(** * elevenlabslib: the streaming audio pipeline of [_AudioChunkStreamer]

  A shallow embedding of [src/elevenlabslib/ElevenLabsVoice.py], lines
  436-661: the shared [io.BytesIO] buffer, the six [threading.Event]
  latches, the download thread, the header loop and the feed loop of
  [begin_streaming], the reader [_get_data_from_download_thread] with
  [_soundFile_read_and_fix], and the real-time playback callback.

  The file has three layers:
  - [BytesIO], [Events], [Streamer]: the data of one streamer object;
  - the methods as sequential state transformers (what a method does
    when nothing interleaves with it);
  - the session ([World], [step], [run]): a small-step interleaving of
    the download thread, the thread that runs [begin_streaming] and the
    audio device, one statement per step, with the lock made explicit. *)

From Stdlib Require Import List Arith ZArith Bool Lia.
From Stdlib.Strings Require Import Byte.
From Stdlib Require String Ascii QArith.
Import ListNotations.

Set Implicit Arguments.

Definition bytes := list byte.

(** The module-level tunables (lines 24-25).  The chunk size only
    shapes what [iter_content] yields; the block size is the parameter
    [_playbackBlockSize] of the model. *)
Definition default_playbackBlockSize : nat := 2048.
Definition default_downloadChunkSize : nat := 4096.

(** ** [io.BytesIO] *)

Module BytesIO.

Record t := mk { buf : bytes; cur : nat }.

Definition empty : t := mk [] 0.

Definition tell (f : t) : nat := cur f.

(** [f.seek(off)], whence 0. *)
Definition seek (off : nat) (f : t) : t := mk (buf f) off.

(** [f.seek(0, os.SEEK_END)]; the call returns the new position. *)
Definition seek_end (f : t) : t := mk (buf f) (length (buf f)).

(** [f.write(b)]: overwrite from the cursor on, growing the buffer;
    a cursor past the end is first reached by zero filling. *)
Definition write (b : bytes) (f : t) : t :=
  let padded := buf f ++ repeat x00 (cur f - length (buf f)) in
  mk (firstn (cur f) padded ++ b ++ skipn (cur f + length b) padded)
     (cur f + length b).

(** [f.read(n)] for [n >= 0]: at most [n] bytes from the cursor on. *)
Definition read (n : nat) (f : t) : bytes * t :=
  let out := firstn n (skipn (cur f) (buf f)) in
  (out, mk (buf f) (cur f + length out)).

(** [f.read()]: everything from the cursor on. *)
Definition read_all (f : t) : bytes * t :=
  let out := skipn (cur f) (buf f) in
  (out, mk (buf f) (cur f + length out)).

(** Bytes between the cursor and the logical end. *)
Definition remaining (f : t) : Z :=
  Z.of_nat (length (buf f)) - Z.of_nat (cur f).

End BytesIO.

(** ** The six [threading.Event] latches of [self._events] *)

Record Events := mkEvents {
  playbackFinishedEvent : bool;
  headerReadyEvent : bool;
  soundFileReadyEvent : bool;
  downloadDoneEvent : bool;
  blockDataAvailable : bool;
  playbackStartFired : bool
}.

Definition all_clear : Events := mkEvents false false false false false false.

Definition put_playbackFinishedEvent (b : bool) (e : Events) : Events :=
  mkEvents b (headerReadyEvent e) (soundFileReadyEvent e)
           (downloadDoneEvent e) (blockDataAvailable e) (playbackStartFired e).
Definition put_headerReadyEvent (b : bool) (e : Events) : Events :=
  mkEvents (playbackFinishedEvent e) b (soundFileReadyEvent e)
           (downloadDoneEvent e) (blockDataAvailable e) (playbackStartFired e).
Definition put_soundFileReadyEvent (b : bool) (e : Events) : Events :=
  mkEvents (playbackFinishedEvent e) (headerReadyEvent e) b
           (downloadDoneEvent e) (blockDataAvailable e) (playbackStartFired e).
Definition put_downloadDoneEvent (b : bool) (e : Events) : Events :=
  mkEvents (playbackFinishedEvent e) (headerReadyEvent e)
           (soundFileReadyEvent e) b (blockDataAvailable e)
           (playbackStartFired e).
Definition put_blockDataAvailable (b : bool) (e : Events) : Events :=
  mkEvents (playbackFinishedEvent e) (headerReadyEvent e)
           (soundFileReadyEvent e) (downloadDoneEvent e) b
           (playbackStartFired e).
Definition put_playbackStartFired (b : bool) (e : Events) : Events :=
  mkEvents (playbackFinishedEvent e) (headerReadyEvent e)
           (soundFileReadyEvent e) (downloadDoneEvent e)
           (blockDataAvailable e) b.

(** ** Exceptions and user callbacks *)

Inductive exn :=
| AssertionError
| LibsndfileError
| AttributeError
| ValueError
| HTTPError
| CallbackStop
| CallbackAbort.

Inductive outcome (A : Type) :=
| Ret (a : A)
| Raise (e : exn).
Arguments Ret {A} a.
Arguments Raise {A} e.

(** The two user callbacks, [self._onPlaybackStart] and
    [self._onPlaybackEnd], and what a session can be seen to do: call
    one of them, or take a block off the queue in the playback callback. *)
Inductive user_callback := OnPlaybackStart | OnPlaybackEnd.

Inductive obs :=
| Fired (c : user_callback)
| Popped (block : bytes).

(** ** The codec

    The [soundfile] package (over libsndfile) is outside the repository.
    It enters as an interface: a handle type and the operations the
    streamer calls on it.  Every operation that touches the byte source
    takes and returns the shared [BytesIO.t], since the handle reads
    through the file object it was opened on.  [None] stands for the
    exception the operation can raise: [LibsndfileError] for [sf_open]
    and [sf_seek], the [AssertionError] of [buffer_read] when libsndfile
    delivers fewer frames than the handle believed were left. *)

Record Codec := mkCodec {
  SoundFile : Type;
  sf_open : BytesIO.t -> option SoundFile * BytesIO.t;
  channels : SoundFile -> nat;
  samplerate : SoundFile -> nat;
  frames : SoundFile -> nat;
  sf_tell : SoundFile -> nat;
  sf_seek : Z -> SoundFile -> BytesIO.t -> option SoundFile * BytesIO.t;
  buffer_read :
    nat -> SoundFile -> BytesIO.t -> option bytes * SoundFile * BytesIO.t
}.

(** [sf._ffi.sizeof] of the C type behind [_defaultDType = "float32"]. *)
Definition sizeof_defaultDType : nat := 4.

(** A codec to run the model on: four header bytes, the first being the
    channel count, then raw frames.  A handle is the channel count, the
    frame count seen when it was opened and the frames consumed. *)
Module Raw.

Record handle := mkHandle { h_channels : nat; h_frames : nat; h_pos : nat }.

Definition header_len : nat := 4.

Definition frame_bytes (h : handle) : nat := h_channels h * sizeof_defaultDType.

Definition nat_of_byte (b : byte) : nat := N.to_nat (Byte.to_N b).

Definition open (f : BytesIO.t) : option handle * BytesIO.t :=
  let '(hd, f1) := BytesIO.read header_len f in
  match hd with
  | c :: _ :: _ :: _ :: [] =>
      if nat_of_byte c =? 0 then (None, f1)
      else
        let body := length (BytesIO.buf f) - BytesIO.cur f1 in
        (Some (mkHandle (nat_of_byte c)
                        (body / (nat_of_byte c * sizeof_defaultDType)) 0),
         f1)
  | _ => (None, f1)
  end.

Definition seek (k : Z) (h : handle) (f : BytesIO.t)
  : option handle * BytesIO.t :=
  if (k <? 0)%Z || (Z.of_nat (h_frames h) <? k)%Z then (None, f)
  else
    (Some (mkHandle (h_channels h) (h_frames h) (Z.to_nat k)),
     BytesIO.seek (header_len + Z.to_nat k * frame_bytes h) f).

(** [_check_frames] clamps the request to the frames the handle believes
    are left; the assertion compares that with what was delivered. *)
Definition read (n : nat) (h : handle) (f : BytesIO.t)
  : option bytes * handle * BytesIO.t :=
  let want := Nat.min n (h_frames h - h_pos h) in
  let '(d, f1) := BytesIO.read (want * frame_bytes h) f in
  let got := length d / frame_bytes h in
  let h1 := mkHandle (h_channels h) (h_frames h) (h_pos h + got) in
  if got =? want then (Some d, h1, f1) else (None, h1, f1).

Definition codec : Codec :=
  mkCodec open h_channels (fun _ => 441 * 100) h_frames h_pos seek read.

End Raw.

(** ** Responses and schedules

    A streamed response is its status and the chunks [iter_content]
    yields; a schedule names the thread that takes each step. *)

Record Response := mkResponse {
  status_ok : bool;           (* what [raise_for_status] looks at *)
  content : list bytes        (* what [iter_content] yields *)
}.

Inductive thread := TDownload | TMain | TDevice.

(** A session to run the model on, with the default tunables: 8196
    bytes in chunks of 4096, 4096 and 4, one channel, hence a header
    and exactly one playback block of 2048 frames. *)
Module Demo.

Definition block_size : nat := default_playbackBlockSize.

Definition chunk1 : bytes := x01 :: repeat x00 4095.
Definition chunk2 : bytes := repeat x00 4096.
Definition chunk3 : bytes := repeat x00 4.

Definition response : Response := mkResponse true [chunk1; chunk2; chunk3].

Definition failing_response : Response := mkResponse false [].

(** [begin_streaming] resets and starts the download thread; the first
    chunk is written; the parser is constructed on it. *)
Definition header_phase : list thread :=
  repeat TMain 2 ++ repeat TDownload 10 ++ repeat TMain 6.

(** The two other chunks arrive. *)
Definition download_rest : list thread :=
  repeat TDownload 14 ++ repeat TDownload 14.

(** The stream is opened and the reader runs up to line 656, having
    evaluated the condition of line 654. *)
Definition read_to_656 : list thread := repeat TMain 6.

(** The iteration ends and the download thread runs lines 562-563. *)
Definition finish_download : list thread := repeat TDownload 3.

(** Lines 656, 660, 498, 500: back at the wait of line 637. *)
Definition clear_and_loop : list thread := repeat TMain 4.

Definition race : list thread :=
  header_phase ++ download_rest ++ read_to_656 ++ finish_download.

(** The same session with the download finishing first: the feed loop
    ends, the device plays the block and stops, [begin_streaming]
    returns. *)
Definition calm : list thread :=
  header_phase ++ download_rest ++ finish_download
  ++ repeat TMain 9                       (* 490, 637-660, 498, 500 *)
  ++ repeat TMain 12                      (* 637-660, 498, 503-515 *)
  ++ repeat TDevice 3                     (* block, stop, finished *)
  ++ repeat TMain 3.                      (* 519, 520, 523 *)

(** The reader drains what two chunks brought before the third has
    come: the block is one frame short of a playback block. *)
Definition pacing : list thread :=
  header_phase ++ repeat TDownload 14
  ++ repeat TMain 8                       (* 490, 637-660 *)
  ++ repeat TMain 5.                      (* 498, 503-508, 517 *)

(** A response whose header is complete only with the third chunk,
    and a schedule on it: two construction attempts fail; the download
    thread, which reached line 531 for the second chunk after
    [headerReadyEvent] had been cleared, never cleared
    [soundFileReadyEvent], so for the third chunk it passes the wait of
    line 533 at once and has run line 552 when [begin_streaming], in
    the [except] branch of its second attempt, is about to run line
    483. *)
Definition slow_header : Response :=
  mkResponse true [[x01]; [x00]; [x00; x00; x05; x06; x07; x08]].

Definition up_to_552 : list thread :=
  repeat TMain 2                          (* 462, 469 *)
  ++ repeat TDownload 10                  (* 527-549, first chunk *)
  ++ repeat TMain 8                       (* 473-477 fails, 483-488 *)
  ++ repeat TDownload 9                   (* 530-549, second chunk *)
  ++ repeat TMain 3                       (* 473-477 fails again *)
  ++ repeat TDownload 8.                  (* 530-552, third chunk *)

(** Line 483, then lines 553-557 and the release of the lock. *)
Definition seek_then_write : list thread := TMain :: repeat TDownload 5.

(** [begin_streaming] is about to construct the parser. *)
Definition to_477 : list thread :=
  repeat TMain 2 ++ repeat TDownload 10 ++ repeat TMain 2.

(** One chunk with a parsed header of one channel; no block announced. *)
Definition parsed : Events := mkEvents false true true false false false.

End Demo.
#####
#### [TASK DETAILS]
In the material above, find the line containing "and exactly one" and the line containing "(** Lines 656, 660, 498, 500: back", then write out exactly those two lines and every line between them, and nothing more.

#### [RESPONSE]
    and exactly one playback block of 2048 frames. *)
Module Demo.

Definition block_size : nat := default_playbackBlockSize.

Definition chunk1 : bytes := x01 :: repeat x00 4095.
Definition chunk2 : bytes := repeat x00 4096.
Definition chunk3 : bytes := repeat x00 4.

Definition response : Response := mkResponse true [chunk1; chunk2; chunk3].

Definition failing_response : Response := mkResponse false [].

(** [begin_streaming] resets and starts the download thread; the first
    chunk is written; the parser is constructed on it. *)
Definition header_phase : list thread :=
  repeat TMain 2 ++ repeat TDownload 10 ++ repeat TMain 6.

(** The two other chunks arrive. *)
Definition download_rest : list thread :=
  repeat TDownload 14 ++ repeat TDownload 14.

(** The stream is opened and the reader runs up to line 656, having
    evaluated the condition of line 654. *)
Definition read_to_656 : list thread := repeat TMain 6.

(** The iteration ends and the download thread runs lines 562-563. *)
Definition finish_download : list thread := repeat TDownload 3.

(** Lines 656, 660, 498, 500: back at the wait of line 637. *)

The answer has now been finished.